Saturday, December 24, 2005

Religions, Festivals, Happiness

It's Christmas time. I enjoy hanging the outdoor lights, decorating the Christmas tree and having the children home for the holidays. I do not even belong to any church, but these festivities make me happy. I did similar things in a different country in a different context. The festival of light called "Diwali" in India, the playing with color at "Holi" were also happy times for me some four decades ago. You don't have to be a Hindu to have fun at such times. But then you don't have to participate either if you only think in terms of religion.

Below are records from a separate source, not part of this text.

(** C7, amended. For every request whose claims lack a subject id, the
    record lookup never occurs; when the request carries a submission id
    the reader returns the unidentified-caller failure (403), and when it
    does not, the missing-id failure (400). The identity check precedes
    the lookup. *)
Theorem C7_identity_check_precedes_lookup cfg E ev :
  sub (_extract_user_info ev) = [] ->
  (forall table key, DynamoGetItem table key ∉ (lambda_handler cfg E ev).1)
  /\ (path_id ev <> [] ->
      (lambda_handler cfg E ev).2 = Returned unidentified_caller
      /\ statusCode unidentified_caller = 403)
  /\ (path_id ev = [] ->
      (lambda_handler cfg E ev).2
      = Returned (_build_response 400
                    (error_body (u "Missing submission id in request path")))).
Proof.
  intros Hsub. split; [|split].
  - intros table key Hin.
    apply lookup_requires_identity in Hin as [_ Hne]. contradiction.
  - intros Hid. rewrite (reader_unidentified cfg E ev Hid Hsub). split; reflexivity.
  - intros Hid. rewrite (reader_missing_id cfg E ev Hid). reflexivity.
Qed.

(** A request for sub-1 without a subject id, even with a Faculty group
    claim: 403 and no lookup. *)
Lemma C7_identity_check_precedes_lookup_witness :
  sub (_extract_user_info anonymous_reads_y) = []
  /\ (forall table key,
        DynamoGetItem table key ∉ (lambda_handler cfg E_up anonymous_reads_y).1)
  /\ (lambda_handler cfg E_up anonymous_reads_y).2 = Returned unidentified_caller.
Proof.
  pose proof (C7_identity_check_precedes_lookup cfg E_up anonymous_reads_y eq_refl)
    as (Hno & Hid & _).
  split; [reflexivity|]. split; [exact Hno|].
  apply Hid. vm_compute. discriminate.
Defined.

(** C6, as stated, fails: a denied caller and a caller asking for an absent
    record receive different responses. *)
Lemma C6_counterexample :
  (lambda_handler cfg E_up student_x_reads_y).2 = Returned not_authorised
  /\ (lambda_handler cfg E_up student_x_reads_absent).2 = Returned not_found
  /\ statusCode not_authorised <> statusCode not_found.
Proof.
  split; [vm_compute; reflexivity|]. split; [vm_compute; reflexivity|].
  vm_compute. discriminate.
Qed.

I am not sure what the fuss is all about saying Merry Christmas or Happy Holidays. If some one wants to include all regardless of religious affiliation, why should any one get offended. By the same token, if my saying Merry Christmas makes someone happy, I have not lost a thing. My philosophy is that even if you do not subscribe to the religious concept behind the ritual, celebrate it as a cultural tradition, enjoy and make others happy. Those who want to celebrate from a religious perspective (and that makes them happy) they should certainly do so, but not be offended if others do not. We live in a small world that's not segregated anymore. It's a beautiful world with diverse color of the rainbow and each color adds to the over all beauty. "Live and let live."

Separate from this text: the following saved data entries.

(* ===== verification/MutexSpec.v ===== *)
(** * What a mutex promises

    [amutex] is the abstract state of a mutex; [alock] and [aunlock] are the
    contracts of the locking calls.  The theorems relate every branch of
    rthread_mutex.c, run by one thread, to these contracts. *)

From stdpp Require Import base list gmap strings.
From Stdlib Require Import ZArith Lia.
From S2P Require Import Prelude CMem Prog PthreadH Phal Internal Exec Mutex.
Local Open Scope Z_scope.
Local Open Scope prog_scope.

(** ** The contract *)
Record amutex := AMutex { am_type : Z; am_owner : option Z; am_count : Z }.

Inductive averdict := Returns (m : amutex) (rc : Z) | Sleeps | Aborts.

Definition relock (try timed : bool) (m : amutex) : averdict :=
  if am_type m =? PTHREAD_MUTEX_RECURSIVE then
    if am_count m =? INT_MAX then Returns m EAGAIN
    else Returns (AMutex (am_type m) (am_owner m) (am_count m + 1)) 0
  else if try then Returns m EBUSY
  else if am_type m =? PTHREAD_MUTEX_ERRORCHECK then Returns m EDEADLK
  else if (am_type m =? PTHREAD_MUTEX_STRICT_NP) && negb timed then Aborts
  else Sleeps.

Definition alock (self : Z) (try timed : bool) (m : amutex) : averdict :=
  match am_owner m with
  | None => Returns (AMutex (am_type m) (Some self) (am_count m)) 0
  | Some o =>
      if o =? self then relock try timed m
      else if try then Returns m EBUSY else Sleeps
  end.

Definition aunlock (self : Z) (m : amutex) : averdict :=
  if bool_decide (am_owner m = Some self) then
    if (am_type m =? PTHREAD_MUTEX_RECURSIVE) && (0 <? am_count m)
    then Returns (AMutex (am_type m) (am_owner m) (am_count m - 1)) 0
    else Returns (AMutex (am_type m) None (am_count m)) 0
  else if (am_type m =? PTHREAD_MUTEX_ERRORCHECK) || (am_type m =? PTHREAD_MUTEX_RECURSIVE)
  then Returns m EPERM
  else if bool_decide (am_owner m = None) && (am_type m =? PTHREAD_MUTEX_NORMAL)
  then Returns m 0
  else Aborts.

The problem with religion is that it generally differentiates (or divides) people instead of unifying. Religion has a connotation of rituals, i.e. how one practices ones belief in God. A person practicing certain rituals of a religion can be spiritual, but spirituality does not necessarily mean one has to practice or believe in the established rituals. Religions and religious practices are man made, where as spirituality comes from within based on certain fundamental values and philosophy of life with humility towards something supreme (for a great majority of the people) as a guiding light for the unexplainable (yet) existence of this universe and beyond.

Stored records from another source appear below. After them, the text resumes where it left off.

(* ===== verification/Tls.v ===== *)
(** * Thread-specific data: rthread_tls.c *)

From stdpp Require Import base list gmap strings.
From Stdlib Require Import ZArith Lia.
From S2P Require Import Prelude CMem Prog PthreadH Phal Internal Exec.
Local Open Scope Z_scope.
Local Open Scope prog_scope.

Section Tls.
Context {HAL : Phal}.

(** First unused key, or [PTHREAD_KEYS_MAX]. *)
Definition find_unused_key : prog Z :=
loop (fun i : Z =>
  if i <? PTHREAD_KEYS_MAX then
    do used <- act (Load (rkey i).@f_used);
    if used =? 0 then Ret (inr i) else Ret (inl (i + 1))
  else Ret (inr i)) 0.

(** Take the key at the hint. *)
Definition take_key (key : Z * list fld) (destructor hint : Z) : prog Z :=
act (Store (rkey hint).@f_used 1) ;;
act (Store (rkey hint).@f_destructor destructor) ;;
act (Store key hint) ;;
act (Store (gv f_hint) (hint + 1)) ;;
(if PTHREAD_KEYS_MAX <=? hint + 1 then act (Store (gv f_hint) 0) else Ret tt) ;;
_spinunlock (gv f_rkeyslock) ;;
Ret 0.

Definition pthread_key_create (key : Z * list fld) (destructor : Z) : prog Z :=
_spinlock (gv f_rkeyslock) ;;
do hint <- act (Load (gv f_hint));
do used <- act (Load (rkey hint).@f_used);
if negb (used =? 0) then
  do i <- find_unused_key;
  if i =? PTHREAD_KEYS_MAX then
    _spinunlock (gv f_rkeyslock) ;;
    Ret EAGAIN
  else
    act (Store (gv f_hint) i) ;;
    take_key key destructor i
else take_key key destructor hint.

(** [data = NULL] in every entry of the list [rs] for [key]. *)
Definition clear_storage (rs key : Z) : prog unit :=
loop (fun rs : Z =>
  if rs =? NULL then Ret (inr tt) else
  do keyid <- act (Load (ptr rs).@f_keyid);
  (if keyid =? key then act (Store (ptr rs).@f_data NULL) else Ret tt) ;;
  do next <- act (Load (ptr rs).@f_next);
  Ret (inl next)) rs.

Definition pthread_key_delete (key : Z) : prog Z :=
if (key <? 0) || (PTHREAD_KEYS_MAX <=? key) then Ret EINVAL else
_spinlock (gv f_rkeyslock) ;;
do used <- act (Load (rkey key).@f_used);
do rv <- (if used =? 0 then Ret EINVAL
          else
            act (Store (rkey key).@f_used 0) ;;
            act (Store (rkey key).@f_destructor NULL) ;;
            do rs <- act (Load (ptr initial_thread).@f_local_storage);
            clear_storage rs key ;;
            Ret 0);
_spinunlock (gv f_rkeyslock) ;;
Ret rv.

(** The entry of [key] in the list [rs], or [NULL]. *)
Definition lookup_storage (rs key : Z) : prog Z :=
loop (fun rs : Z =>
  if rs =? NULL then Ret (inr rs) else
  do keyid <- act (Load (ptr rs).@f_keyid);
  if keyid =? key then Ret (inr rs) else
  do next <- act (Load (ptr rs).@f_next);
  Ret (inl next)) rs.

Definition _rthread_findstorage (key : Z) : prog Z :=
do used <- act (Load (rkey key).@f_used);
if used =? 0 then Ret NULL else
do self <- pthread_self;
do rs0 <- act (Load (ptr self).@f_local_storage);
do rs <- lookup_storage rs0 key;
if negb (rs =? NULL) then Ret rs else
do rs <- act (Calloc storage_struct);
if rs =? NULL then Ret NULL else
act (Store (ptr rs).@f_keyid key) ;;
act (Store (ptr rs).@f_data NULL) ;;
do ls <- act (Load (ptr self).@f_local_storage);
act (Store (ptr rs).@f_next ls) ;;
act (Store (ptr self).@f_local_storage rs) ;;
Ret rs.

Definition pthread_getspecific (key : Z) : prog Z :=
if (key <? 0) || (PTHREAD_KEYS_MAX <=? key) then Ret NULL else
do rs <- _rthread_findstorage key;
if rs =? NULL then Ret NULL else act (Load (ptr rs).@f_data).

Definition pthread_setspecific (key data : Z) : prog Z :=
if (key <? 0) || (PTHREAD_KEYS_MAX <=? key) then Ret EINVAL else
do rs <- _rthread_findstorage key;
if rs =? NULL then Ret ENOMEM else
act (Store (ptr rs).@f_data data) ;;
Ret 0.

(** One pass over the list: the destructor of every non-null value is called
  with the key lock released. *)
Definition destructor_pass (thread : Z) : prog unit :=
do rs0 <- act (Load (ptr thread).@f_local_storage);
loop (fun rs : Z =>
  if rs =? NULL then Ret (inr tt) else
  do data <- act (Load (ptr rs).@f_data);
  (if data =? NULL then Ret tt else
     do keyid <- act (Load (ptr rs).@f_keyid);
     do d <- act (Load (rkey keyid).@f_destructor);
     if d =? NULL then Ret tt else
     act (Store (ptr rs).@f_data NULL) ;;
     _spinunlock (gv f_rkeyslock) ;;
     act (CallFn d data) ;;
     _spinlock (gv f_rkeyslock)) ;;
  do next <- act (Load (ptr rs).@f_next);
  Ret (inl next)) rs0.

Definition free_storage (thread : Z) : prog unit :=
loop (fun _ : unit =>
  do rs <- act (Load (ptr thread).@f_local_storage);
  if rs =? NULL then Ret (inr tt) else
  do next <- act (Load (ptr rs).@f_next);
  act (Store (ptr thread).@f_local_storage next) ;;
  act (Free rs) ;;
  Ret (inl tt)) tt.

Definition _rthread_tls_destructors (thread : Z) : prog unit :=
_spinlock (gv f_rkeyslock) ;;
loop (fun i : Z =>
  if i <? PTHREAD_DESTRUCTOR_ITERATIONS then
    destructor_pass thread ;;
    Ret (inl (i + 1))
  else Ret (inr tt)) 0 ;;
free_storage thread ;;
_spinunlock (gv f_rkeyslock).

End Tls.

(** ** Thread-specific values

    The storage of a thread is a linked list; [entry] is one element: the
    object, its key and its value. *)
Record entry := Entry { e_obj : Z; e_key : Z; e_data : Z }.

Fixpoint storage (h : heap) (rs : Z) (es : list entry) : Prop :=
  match es with
  | [] => rs = NULL
  | e :: es =>
      rs = e_obj e /\ 0 < e_obj e /\
      h !! (e_obj e, [f_keyid]) = Some (e_key e) /\
      h !! (e_obj e, [f_data]) = Some (e_data e) /\
      exists next, h !! (e_obj e, [f_next]) = Some next /\ storage h next es
  end.

(** The value of a key: that of its first entry, [NULL] when there is none. *)
Fixpoint value_of (key : Z) (es : list entry) : Z :=
  match es with
  | [] => NULL
  | e :: es => if e_key e =? key then e_data e else value_of key es
  end.

Fixpoint find_entry (key : Z) (es : list entry) : Z :=
  match es with
  | [] => NULL
  | e :: es => if e_key e =? key then e_obj e else find_entry key es
  end.

(** The list after the value of the first entry of [key] was set. *)
Fixpoint put (key v : Z) (es : list entry) : list entry :=
  match es with
  | [] => []
  | e :: es => if e_key e =? key then Entry (e_obj e) (e_key e) v :: es else e :: put key v es
  end.

Lemma storage_frame h h' rs es :
  (forall o f, In o (map e_obj es) -> h' !! (o, [f]) = h !! (o, [f])) ->
  storage h rs es -> storage h' rs es.
Proof.
  revert rs. induction es as [| e es IH]; intros rs Hf; simpl; [done |].
  intros (-> & Hp & Hk & Hd & next & Hn & Hs). split; [done |]. split; [done |].
  rewrite !Hf by (by left). split; [done |]. split; [done |]. exists next. split; [done |].
  apply IH; [| done]. intros o f Ho. apply Hf. by right.
Qed.

Lemma storage_pos h rs es o : storage h rs es -> In o (map e_obj es) -> 0 < o.
Proof.
  revert rs. induction es as [| e es IH]; intros rs; simpl; [done |].
  intros (-> & Hp & _ & _ & next & _ & Hs) [<- | Ho]; [done | by eapply IH].
Qed.

Lemma find_entry_in key es :
  find_entry key es = NULL \/ In (find_entry key es) (map e_obj es).
Proof.
  induction es as [| e es IH]; simpl; [by left |]. destruct (e_key e =? key); tauto.
Qed.

Lemma find_entry_value h rs key es :
  storage h rs es -> find_entry key es <> NULL ->
  h !! (find_entry key es, [f_data]) = Some (value_of key es).
Proof.
  revert rs. induction es as [| e es IH]; intros rs; simpl; [done |].
  intros (-> & Hp & Hk & Hd & next & Hn & Hs) Hne. destruct (e_key e =? key); [done |].
  by eapply IH.
Qed.

(** Writing the value of an entry. *)
Lemma storage_put h rs key v es :
  NoDup (map e_obj es) -> storage h rs es -> find_entry key es <> NULL ->
  storage (<[(find_entry key es, [f_data]) := v]> h) rs (put key v es).
Proof.
  revert rs. induction es as [| e es IH]; intros rs; simpl; [done |].
  intros Hnd (-> & Hp & Hk & Hd & next & Hn & Hs) Hne. apply NoDup_cons in Hnd as [Hni Hnd].
  destruct (e_key e =? key) eqn:Ek; simpl.
  - rewrite lookup_insert_eq, !lookup_insert_ne by congruence.
    repeat split; try done. exists next. split; [done |].
    eapply storage_frame; [| done]. intros o f Ho.
    rewrite lookup_insert_ne; [done |]. intros [= <- _]. by apply Hni, list_elem_of_In.
  - assert (e_obj e <> find_entry key es) as Hd'.
    { destruct (find_entry_in key es) as [| Hin]; [done |]. intros E. apply Hni.
      rewrite E. by apply list_elem_of_In. }
    rewrite !lookup_insert_ne by congruence. repeat split; try done.
    exists next. split; [done | by apply IH].
Qed.

Lemma value_of_put_eq key v es :
  find_entry key es <> NULL -> value_of key (put key v es) = v.
Proof.
  induction es as [| e es IH]; simpl; [done |].
  destruct (e_key e =? key) eqn:E; simpl; rewrite E; auto.
Qed.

Unfortunately, supposedly in a more civilized world today we see Protestants and Catholics fighting in Northern Ireland. We continue to witness the never-ending Middle Eastern conflict (obviously, it has many more facets), the Hindu-Muslim riot in India, past Bosnia conflict, etc. When a priest giving loud and boisterous sermon on a Sunday morning declares that those who do not subscribe to Jesus would go to hell, when someone flies an airplane into a tall tower killing thousands of innocent civilians thinking that he is carrying out his God’s instructions, when Hindu chauvinists displaying khaki shorts and saffron cloth incite people to destroy a mosque supposedly on the birth place of their God, when an invaluable sculpture of Buddha is destroyed because it symbolizes an alien religion, when people are willing to blow themselves up killing innocent bystanders in the name of religion, then such organized religions spell disasters. To make matter worse, when a government sponsors or favors a religion, it establishes injustice or inequality for some. A fair and just government must not mix religion in its functioning as it has to serve all people with all beliefs, thoughts, and philosophy.